====== Entries shown ======

(** ** More on strings *)



Lemma isWhiteSpace_lowerChar (c : ascii) :
  JsString.isWhiteSpace (JsString.lowerChar c) = JsString.isWhiteSpace c.
Proof.
  destruct c as [[|] [|] [|] [|] [|] [|] [|] [|]]; reflexivity.
Qed.

Lemma allSpace_toLowerCase (s : string) :
  allSpace (JsString.toLowerCase s) = allSpace s.
Proof.
  induction s as [|c s IH]; [reflexivity|].
  cbn [JsString.toLowerCase allSpace].
  now rewrite isWhiteSpace_lowerChar, IH.
Qed.


Lemma allSpace_trimStart (s : string) :
  allSpace (JsString.trimStart s) = allSpace s.
Proof.
  induction s as [|c s IH]; [reflexivity|].
  cbn [JsString.trimStart]. destruct (JsString.isWhiteSpace c) eqn:E.
  - cbn [allSpace]. now rewrite E, IH.
  - reflexivity.
Qed.

Lemma trimEnd_empty (s : string) :
  JsString.trimEnd s = EmptyString <-> allSpace s = true.
Proof.
  induction s as [|c s IH]; [now split|].
  cbn [JsString.trimEnd allSpace]. rewrite andb_true_iff, <- IH.
  destruct (JsString.trimEnd s) as [|d r].
  - destruct (JsString.isWhiteSpace c); split; try tauto; try discriminate.
    intros [H _]. discriminate H.
  - split; [discriminate | intros [_ H]; discriminate H].
Qed.

Lemma trim_empty (s : string) :
  JsString.trim s = EmptyString <-> allSpace s = true.
Proof.
  unfold JsString.trim. now rewrite trimEnd_empty, allSpace_trimStart.
Qed.

Lemma trim_blank_dec (s : string) :
  {JsString.trim s = EmptyString} + {JsString.trim s <> EmptyString}.
Proof. destruct (JsString.trim s); [left | right]; congruence. Qed.

(** ** More on filtering *)

Lemma filter_twice {A : Type} (f : A -> bool) (l : list A) :
  List.filter f (List.filter f l) = List.filter f l.
Proof.
  induction l as [|x l IH]; simpl; [reflexivity|].
  destruct (f x) eqn:E; simpl; [rewrite E|]; now rewrite ?IH.
Qed.


Lemma filteredComments_sublist (term : string) (comments : list Comment.t) :
  sublist (filteredComments term comments) comments.
Proof.
  destruct (trim_blank_dec term) as [Hb|Hb].
  - now rewrite filteredComments_blank.
  - rewrite filteredComments_term by exact Hb. apply filter_sublist.
Qed.

(** X3. Whatever the search term, the filtered comments are a subsequence of
    the comments; filtering a second time with the same term changes nothing;
    and filtering two lists put end to end gives the two results put end to
    end. *)
Theorem filteredComments_subsequence :
  forall (term : string) (comments more : list Comment.t),
    sublist (filteredComments term comments) comments
    /\ filteredComments term (filteredComments term comments)
       = filteredComments term comments
    /\ filteredComments term (comments ++ more)%list
       = (filteredComments term comments ++ filteredComments term more)%list.
Proof.
  intros term comments more. split; [apply filteredComments_sublist|].
  destruct (trim_blank_dec term) as [Hb|Hb].
  - rewrite !(filteredComments_blank term) by exact Hb. split; reflexivity.
  - rewrite !(filteredComments_term term) by exact Hb. split.
    + apply filter_twice.
    + apply List.filter_app.
Qed.


(** X5. Two search terms that differ only in case give the same result on
    every list. *)
Theorem filteredComments_same_up_to_case :
  forall (term other : string) (comments : list Comment.t),
    JsString.toLowerCase term = JsString.toLowerCase other ->
    filteredComments term comments = filteredComments other comments.
Proof.
  intros term other comments Hcase.
  assert (Hblank : allSpace term = allSpace other).
  { rewrite <- (allSpace_toLowerCase term), Hcase. apply allSpace_toLowerCase. }
  destruct (trim_blank_dec term) as [Hb|Hb].
  - assert (Hb' : JsString.trim other = EmptyString).
    { apply trim_empty. rewrite <- Hblank. now apply trim_empty. }
    now rewrite !filteredComments_blank.
  - assert (Hb' : JsString.trim other <> EmptyString).
    { rewrite trim_empty in *. now rewrite <- Hblank. }
    rewrite !filteredComments_term by assumption. now rewrite Hcase.
Qed.

Lemma filteredComments_same_up_to_case_witness :
  JsString.toLowerCase "Alice@Example" = JsString.toLowerCase "aLICE@eXAMPLE"
  /\ filteredComments "Alice@Example" [Sample.first; Sample.alice]
     = filteredComments "aLICE@eXAMPLE" [Sample.first; Sample.alice].
Proof.
  split; [reflexivity|].
  apply filteredComments_same_up_to_case. reflexivity.
Defined.
Lemma markEntry_fresh att row now :
  records_for (Member.ID row) (strftime_date now) att = [] ->
  markEntry att row now
  = ((att ++ [Attendance.Row (Member.ID row) (Member.Name row)
                (strftime_date now) (strftime_time now) "" "Present"])%list,
     EntryRecorded (Member.Name row) (strftime_time now)).
Proof.
  unfold markEntry, records_for. by intros ->.
Qed.

Lemma markEntry_at_most_one att row now idstr today :
  length (records_for idstr today att) <= 1 ->
  length (records_for idstr today (fst (markEntry att row now))) <= 1.
Proof.
  intros Hle.
  destruct (records_for (Member.ID row) (strftime_date now) att) eqn:E.
  - rewrite (markEntry_fresh _ _ _ E). simpl. rewrite records_for_app.
    rewrite length_app. unfold records_for at 2. rewrite filter_cons.
    case_decide as Hk; simpl in *; [|lia].
    destruct Hk as [<- <-]. rewrite E. simpl. lia.
  - rewrite markEntry_marked; [done|]. by rewrite E.
Qed.

Lemma markExit_at_most_one att row now idstr today :
  length (records_for idstr today att) <= 1 ->
  length (records_for idstr today (fst (markExit att row now))) <= 1.
Proof.
  intros Hle. unfold markExit.
  destruct (list_find _ att) as [[idx a]|]; [|done]. simpl.
  unfold records_for. by rewrite filter_alter_length.
Qed.

Section Ledger.

Variable DeepFace_verify : filesystem -> string -> string -> verify_result.
Variable can_write : filesystem -> string -> bool.
Variable send_email_using_config : string -> string -> bool * string.

Local Abbreviation step' :=
  (step DeepFace_verify can_write send_email_using_config).
Local Abbreviation reachable' :=
  (reachable DeepFace_verify can_write send_email_using_config).

Lemma register_member_attendance s f :
  attendance (fst (register_member can_write send_email_using_config s f))
  = attendance s.
Proof.
  unfold register_member. destruct (Form.photo f); [|done].
  destruct (_ || _); [done|]. case_bool_decide; [done|].
  destruct (save_member_image _ _ _ _ _) as [fs saved].
  by destruct (send_email_using_config _ _).
Qed.
(** ** [argsort] of a permutation is its inverse *)

Lemma insert_sorted_perm (key : Z -> Z) (i : Z) (s : list Z) :
  Permutation (insert_sorted key i s) (i :: s).
Proof.
  induction s as [|j s IH]; simpl; [apply Permutation_refl|].
  destruct (key i <=? key j); [apply Permutation_refl|].
  eapply Permutation_trans; [apply perm_skip; exact IH|apply perm_swap].
Qed.

Lemma insert_sorted_sorted (key : Z -> Z) (i : Z) (s : list Z) :
  StronglySorted Z.le (map key s) ->
  StronglySorted Z.le (map key (insert_sorted key i s)).
Proof.
  induction s as [|j s IH]; simpl; intros H.
  - constructor; constructor.
  - destruct (key i <=? key j) eqn:E.
    + apply Z.leb_le in E. simpl. constructor; [exact H|].
      inversion H as [|? ? _ Hall]; subst. constructor; [exact E|].
      eapply Forall_impl; [|exact Hall]. cbv beta. intros z Hz. lia.
    + apply Z.leb_gt in E. inversion H as [|? ? Hs Hall]; subst.
      simpl. constructor; [apply IH; exact Hs|].
      apply Forall_forall. intros z Hz.
      apply (Permutation_in _ (Permutation_map key (insert_sorted_perm key i s))) in Hz.
      simpl in Hz. destruct Hz as [<-|Hz]; [lia|].
      rewrite Forall_forall in Hall. apply Hall. exact Hz.
Qed.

======

Task item: Your answer should be one number: how many lines above contain "done".

Exercise output: 4